A new drug to block the spread of cancer around the body has been developed by scientists in America.
Traditional cancer treatments, including radiation and surgery, are effective at controlling tumours localised to one area of the body. To mop up cancer cells that might have spread or metastasised from the primary cancer to other parts of the body, chemotherapy agents are often also used, but this can produce significant side effects when healthy tissue is harmed too.
Seeking to avoid this, scientists have previously produced a range of new drugs designed specifically to block metastasis from occurring.
One of these agents, the drug rapamycin, targets a master regulator inside cells known as mTOR, which is responsible for controlling protein production and for governing the rate at which cells divide by coupling nutrient sensing to cell growth. In cancer cells, mTOR is often over-active, altering the levels of key proteins that determine the ability of cells to move around the body.
Now, University of California, San Francisco (UCSF) scientist Davide Ruggero and his colleagues have discovered how this happens and how mTOR causes cancers to spread in the first place. Using a technique known as "ribosome profiling" to follow how mTOR controls protein production at the level of the entire genome, they found that it regulates the translation of a specific group of genes that are directly involved in metastasis and in the invasive patterns of growth that are characteristic of cancer.

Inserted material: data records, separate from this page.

(** After the size check has passed, every active input has a producer. *)
Lemma success_all_produced queueIter fuel vs st :
  (forall k q, Permutation (queueIter k q) q) ->
  NoDup (keys vs) -> sizesFitU64 vs -> uniqueProducers vs ->
  orderLoop queueIter vs (buildInputCache vs) fuel 0 (initOrderState vs) = Some st ->
  length (order st) = length vs ->
  forall name lh, In name (keys vs) -> In lh (inLhs vs name) ->
                  exists producer, In producer (keys vs)
                                   /\ In lh (outLhs vs producer).
Proof.
  intros Hperm Hnd Hsize Huniq Hloop Hlen name lh Hname Hlh.
  destruct (orderLoop_topological queueIter vs fuel st Hperm Hnd
              (fitsU64_unique vs Hnd Huniq Hsize) Huniq Hloop Hlen)
    as (_ & Hp & Hedges).
  unfold inLhs in Hlh. apply in_map_iff in Hlh. destruct Hlh as ([pin meta] & <- & Hin).
  destruct (Hedges name pin meta Hname Hin) as (Hout & pre & post & Hsplit & Hpre).
  exists (buildOutputCache vs (localeHash meta)). split; [|exact Hout].
  eapply Permutation_in; [exact Hp|]. rewrite Hsplit.
  apply in_or_app. now left.
Qed.

(** X16.  After a rebuild that succeeds on valid modules with distinct keys,
    one producer per locale hash and 64-bit input counts, a module and the
    producer of each of its active inputs carry the same cluster id; more
    generally, so do any two modules joined by an edge of
    [moduleEdgesCache]. *)
Theorem connected_modules_share_cluster queueIter fuel s s' :
  let vs := validComputeModuleStates s in
  let vs' := validComputeModuleStates s' in
  (forall k q, Permutation (queueIter k q) q) ->
  NoDup (keys vs) -> sizesFitU64 vs -> uniqueProducers vs ->
  arrangeDependencyOrder queueIter fuel s = Returns (SUCCESS, s') ->
  (forall name pin meta,
      In name (keys vs) ->
      In (pin, meta) (activeInputs (at_ vs name)) ->
      clusterOf vs' name = clusterOf vs' (buildOutputCache vs (localeHash meta)))
  /\ (forall a b,
        In b (buildEdgesCache vs (buildInputCache vs) (buildOutputCache vs) a) ->
        clusterOf vs' a = clusterOf vs' b).
Proof.
  intros vs vs' Hperm Hnd Hsize Huniq Hok.
  destruct (arrangeDependencyOrder_success_clusters _ _ _ _ Hok)
    as (st & Hloop & Hlen & Hcl).
  fold vs in Hloop, Hlen, Hcl. fold vs' in Hcl.
  pose proof (success_all_produced queueIter fuel vs st Hperm Hnd Hsize Huniq
                Hloop Hlen) as Hprod.
  destruct (buildEdgesCache_symmetric vs Hnd Huniq Hprod) as [Hclosed Hsym].
  destruct (assignClusters_closed _ fuel Hsym (keys vs) 0 [] vs vs')
    as (visited & Hcc & _ & Hall); [intros w n []|exact Hcl|].
  assert (Hedges : forall a b,
             In b (buildEdgesCache vs (buildInputCache vs) (buildOutputCache vs) a) ->
             clusterOf vs' a = clusterOf vs' b).
  { intros a b Hb. symmetry. apply (Hcc a b); [|exact Hb].
    apply Hall. destruct (in_dec string_dec a (keys vs)) as [Ha|Ha]; [exact Ha|].
    rewrite buildEdgesCache_nonkey in Hb by exact Ha. contradiction. }
  split; [|exact Hedges].
  intros name pin meta Hname Hin. apply Hedges.
  destruct (keys_In vs name Hname) as [state Hstate].
  rewrite (buildEdgesCache_In vs _ _ name state _ Hnd Hstate).
  left. exists (pin, meta). split; [|reflexivity].
  rewrite (at_In vs name state Hnd Hstate) in Hin. exact Hin.
Qed.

Moreover, when an mTOR-targeting agent like rapamycin fails, it's because it is not adequately blocking the mTOR signal. This permits the cancer to "escape" and grow unchecked. But now the team have come up with INK128, a new agent that appears to be able to block mTOR much more robustly. And in tests on mice with the rodent equivalent of prostate cancer, administering INK128 blocked metastasis completely.
Consequently, INK128 is now in clinical trials for different types of cancer by a team lead by Christian Rommel of Intellikine, Inc. in the US.
"De-regulations in protein synthesis is now becoming a hallmark of cancer, and we are very excited by the opportunity to target the aberrant protein synthesis apparatus in many cancers," says Ruggero.